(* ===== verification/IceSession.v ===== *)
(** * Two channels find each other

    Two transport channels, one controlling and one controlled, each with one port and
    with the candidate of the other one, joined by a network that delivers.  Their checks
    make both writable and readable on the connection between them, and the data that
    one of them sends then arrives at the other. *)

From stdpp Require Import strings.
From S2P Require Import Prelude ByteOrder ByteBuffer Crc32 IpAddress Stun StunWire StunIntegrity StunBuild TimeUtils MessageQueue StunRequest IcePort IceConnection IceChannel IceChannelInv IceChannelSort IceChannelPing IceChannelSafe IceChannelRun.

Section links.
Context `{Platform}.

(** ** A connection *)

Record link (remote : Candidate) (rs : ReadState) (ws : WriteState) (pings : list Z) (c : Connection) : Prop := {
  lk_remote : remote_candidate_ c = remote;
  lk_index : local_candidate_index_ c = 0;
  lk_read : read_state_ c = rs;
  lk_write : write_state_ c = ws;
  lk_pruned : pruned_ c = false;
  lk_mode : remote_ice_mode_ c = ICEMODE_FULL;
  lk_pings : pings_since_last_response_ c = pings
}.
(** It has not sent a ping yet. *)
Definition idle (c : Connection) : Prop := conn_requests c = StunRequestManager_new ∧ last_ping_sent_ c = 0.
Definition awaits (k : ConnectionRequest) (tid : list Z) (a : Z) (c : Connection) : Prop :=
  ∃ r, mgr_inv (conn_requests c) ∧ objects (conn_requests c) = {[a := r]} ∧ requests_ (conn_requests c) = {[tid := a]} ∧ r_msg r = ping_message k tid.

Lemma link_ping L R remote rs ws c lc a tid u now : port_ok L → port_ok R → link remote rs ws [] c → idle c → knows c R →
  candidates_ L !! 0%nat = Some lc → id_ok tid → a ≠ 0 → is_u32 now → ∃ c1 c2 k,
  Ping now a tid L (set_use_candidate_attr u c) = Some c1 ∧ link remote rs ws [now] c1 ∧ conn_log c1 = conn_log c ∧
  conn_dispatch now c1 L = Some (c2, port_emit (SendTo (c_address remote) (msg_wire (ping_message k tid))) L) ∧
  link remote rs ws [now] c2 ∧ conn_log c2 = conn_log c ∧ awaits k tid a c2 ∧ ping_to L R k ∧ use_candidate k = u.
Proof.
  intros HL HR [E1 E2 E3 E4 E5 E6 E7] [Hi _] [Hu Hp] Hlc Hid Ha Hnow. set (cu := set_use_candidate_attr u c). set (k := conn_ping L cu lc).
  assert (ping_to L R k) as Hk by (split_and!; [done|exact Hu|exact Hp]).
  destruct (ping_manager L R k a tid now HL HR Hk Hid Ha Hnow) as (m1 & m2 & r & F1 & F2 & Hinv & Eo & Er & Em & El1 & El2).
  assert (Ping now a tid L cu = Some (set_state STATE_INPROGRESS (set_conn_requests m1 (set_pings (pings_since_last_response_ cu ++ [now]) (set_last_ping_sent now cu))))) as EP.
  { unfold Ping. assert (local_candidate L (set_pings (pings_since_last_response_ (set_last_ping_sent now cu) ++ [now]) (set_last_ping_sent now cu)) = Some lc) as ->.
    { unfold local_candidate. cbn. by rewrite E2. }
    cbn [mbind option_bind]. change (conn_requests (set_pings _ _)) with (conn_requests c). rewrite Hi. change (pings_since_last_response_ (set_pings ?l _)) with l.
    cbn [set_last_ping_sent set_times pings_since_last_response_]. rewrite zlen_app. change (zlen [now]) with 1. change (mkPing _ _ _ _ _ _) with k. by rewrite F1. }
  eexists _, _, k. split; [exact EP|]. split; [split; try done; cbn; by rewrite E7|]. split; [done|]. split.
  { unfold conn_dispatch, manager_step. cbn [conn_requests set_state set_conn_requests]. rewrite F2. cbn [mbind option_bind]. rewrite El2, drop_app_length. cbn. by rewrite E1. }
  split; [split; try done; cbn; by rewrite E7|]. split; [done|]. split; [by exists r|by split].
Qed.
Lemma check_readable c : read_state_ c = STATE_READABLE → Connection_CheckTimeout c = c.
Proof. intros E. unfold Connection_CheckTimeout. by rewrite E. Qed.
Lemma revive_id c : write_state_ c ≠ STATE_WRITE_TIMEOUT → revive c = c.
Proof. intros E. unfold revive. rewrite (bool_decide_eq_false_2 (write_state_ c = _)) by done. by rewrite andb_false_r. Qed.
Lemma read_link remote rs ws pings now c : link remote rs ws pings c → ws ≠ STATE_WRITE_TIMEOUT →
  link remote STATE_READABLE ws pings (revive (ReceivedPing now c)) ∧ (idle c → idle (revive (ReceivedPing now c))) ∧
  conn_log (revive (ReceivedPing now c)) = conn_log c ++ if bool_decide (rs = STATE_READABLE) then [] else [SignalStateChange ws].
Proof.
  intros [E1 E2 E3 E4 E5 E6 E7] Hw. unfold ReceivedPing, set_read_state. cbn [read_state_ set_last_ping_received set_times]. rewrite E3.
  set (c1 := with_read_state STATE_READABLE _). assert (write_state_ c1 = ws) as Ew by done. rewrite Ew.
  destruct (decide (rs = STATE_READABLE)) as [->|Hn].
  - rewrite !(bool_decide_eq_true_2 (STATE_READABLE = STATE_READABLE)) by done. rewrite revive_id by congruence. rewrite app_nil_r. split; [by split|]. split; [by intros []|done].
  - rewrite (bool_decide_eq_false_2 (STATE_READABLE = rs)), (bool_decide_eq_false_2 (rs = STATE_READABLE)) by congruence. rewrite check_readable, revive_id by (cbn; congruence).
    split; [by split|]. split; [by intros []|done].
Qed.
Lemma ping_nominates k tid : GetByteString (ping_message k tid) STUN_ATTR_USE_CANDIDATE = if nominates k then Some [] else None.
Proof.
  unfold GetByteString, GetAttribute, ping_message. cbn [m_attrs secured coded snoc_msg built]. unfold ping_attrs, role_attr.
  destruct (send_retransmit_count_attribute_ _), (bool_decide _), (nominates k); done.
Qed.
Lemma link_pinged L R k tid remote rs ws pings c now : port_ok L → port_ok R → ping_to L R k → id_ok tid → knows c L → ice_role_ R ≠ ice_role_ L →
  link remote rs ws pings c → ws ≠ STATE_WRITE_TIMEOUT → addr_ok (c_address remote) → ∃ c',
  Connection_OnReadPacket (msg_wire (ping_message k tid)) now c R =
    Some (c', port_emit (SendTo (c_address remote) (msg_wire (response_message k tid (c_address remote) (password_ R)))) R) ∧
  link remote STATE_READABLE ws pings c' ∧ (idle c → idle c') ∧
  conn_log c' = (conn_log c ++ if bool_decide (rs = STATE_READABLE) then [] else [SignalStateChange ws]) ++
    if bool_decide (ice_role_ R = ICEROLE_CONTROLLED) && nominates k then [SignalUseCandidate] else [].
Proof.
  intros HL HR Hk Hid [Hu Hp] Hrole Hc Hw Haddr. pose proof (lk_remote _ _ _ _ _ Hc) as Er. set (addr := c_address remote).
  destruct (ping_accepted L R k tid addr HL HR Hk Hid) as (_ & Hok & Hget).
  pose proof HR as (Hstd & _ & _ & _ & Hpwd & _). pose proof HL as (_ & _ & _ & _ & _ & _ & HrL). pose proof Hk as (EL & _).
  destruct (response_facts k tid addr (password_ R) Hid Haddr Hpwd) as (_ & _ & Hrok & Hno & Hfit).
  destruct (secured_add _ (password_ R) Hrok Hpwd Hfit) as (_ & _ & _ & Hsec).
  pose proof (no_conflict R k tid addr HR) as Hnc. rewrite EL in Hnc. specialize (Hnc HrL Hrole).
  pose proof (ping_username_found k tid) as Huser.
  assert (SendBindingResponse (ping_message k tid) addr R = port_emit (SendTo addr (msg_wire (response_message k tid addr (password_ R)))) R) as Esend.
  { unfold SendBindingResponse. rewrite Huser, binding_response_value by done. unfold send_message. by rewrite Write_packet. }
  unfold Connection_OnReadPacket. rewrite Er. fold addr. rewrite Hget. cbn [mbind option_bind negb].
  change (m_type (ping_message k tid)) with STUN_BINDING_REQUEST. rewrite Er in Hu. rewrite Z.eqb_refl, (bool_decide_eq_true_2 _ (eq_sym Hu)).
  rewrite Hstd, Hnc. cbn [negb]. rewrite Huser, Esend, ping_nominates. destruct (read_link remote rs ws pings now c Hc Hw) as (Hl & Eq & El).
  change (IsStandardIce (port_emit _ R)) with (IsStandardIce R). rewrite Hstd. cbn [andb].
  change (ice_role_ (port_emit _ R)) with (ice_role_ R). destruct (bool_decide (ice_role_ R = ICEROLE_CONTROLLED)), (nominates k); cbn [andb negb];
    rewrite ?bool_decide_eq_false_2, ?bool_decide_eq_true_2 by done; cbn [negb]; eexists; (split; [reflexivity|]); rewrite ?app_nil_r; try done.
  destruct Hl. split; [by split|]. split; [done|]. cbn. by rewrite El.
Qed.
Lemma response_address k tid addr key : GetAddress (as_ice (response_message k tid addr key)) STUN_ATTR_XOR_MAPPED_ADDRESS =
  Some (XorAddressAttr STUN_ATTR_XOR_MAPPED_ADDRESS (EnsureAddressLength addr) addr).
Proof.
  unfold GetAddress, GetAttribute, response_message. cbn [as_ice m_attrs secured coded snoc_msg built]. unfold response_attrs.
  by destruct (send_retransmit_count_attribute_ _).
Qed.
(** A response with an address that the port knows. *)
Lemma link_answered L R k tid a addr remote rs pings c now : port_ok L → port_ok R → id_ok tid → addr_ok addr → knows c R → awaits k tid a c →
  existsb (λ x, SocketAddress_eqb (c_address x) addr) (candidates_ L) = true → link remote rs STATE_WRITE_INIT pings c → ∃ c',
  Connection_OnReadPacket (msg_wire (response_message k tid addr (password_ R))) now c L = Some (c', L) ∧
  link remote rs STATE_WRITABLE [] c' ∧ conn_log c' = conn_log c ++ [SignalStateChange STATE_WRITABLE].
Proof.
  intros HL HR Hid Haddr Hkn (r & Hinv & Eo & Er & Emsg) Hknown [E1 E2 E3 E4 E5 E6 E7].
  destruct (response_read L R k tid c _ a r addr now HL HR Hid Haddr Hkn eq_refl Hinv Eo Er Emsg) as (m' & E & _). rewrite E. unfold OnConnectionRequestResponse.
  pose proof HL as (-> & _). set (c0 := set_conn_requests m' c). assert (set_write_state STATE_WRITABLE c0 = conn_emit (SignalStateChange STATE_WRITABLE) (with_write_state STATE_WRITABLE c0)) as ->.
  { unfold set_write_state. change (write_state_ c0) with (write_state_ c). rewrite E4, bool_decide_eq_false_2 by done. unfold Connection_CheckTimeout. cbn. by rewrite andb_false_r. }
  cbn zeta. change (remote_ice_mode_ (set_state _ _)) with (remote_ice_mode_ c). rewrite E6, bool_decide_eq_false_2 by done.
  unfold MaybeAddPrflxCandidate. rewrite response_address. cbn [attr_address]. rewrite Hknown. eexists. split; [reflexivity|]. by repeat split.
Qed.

__WORK INSTRUCTIONS__
Lines from the top of the data above through the line containing "with the candidate" must be repeated exactly. All other lines stay out.

__RESPONSE BELOW__
(* ===== verification/IceSession.v ===== *)
(** * Two channels find each other

    Two transport channels, one controlling and one controlled, each with one port and
    with the candidate of the other one, joined by a network that delivers.  Their checks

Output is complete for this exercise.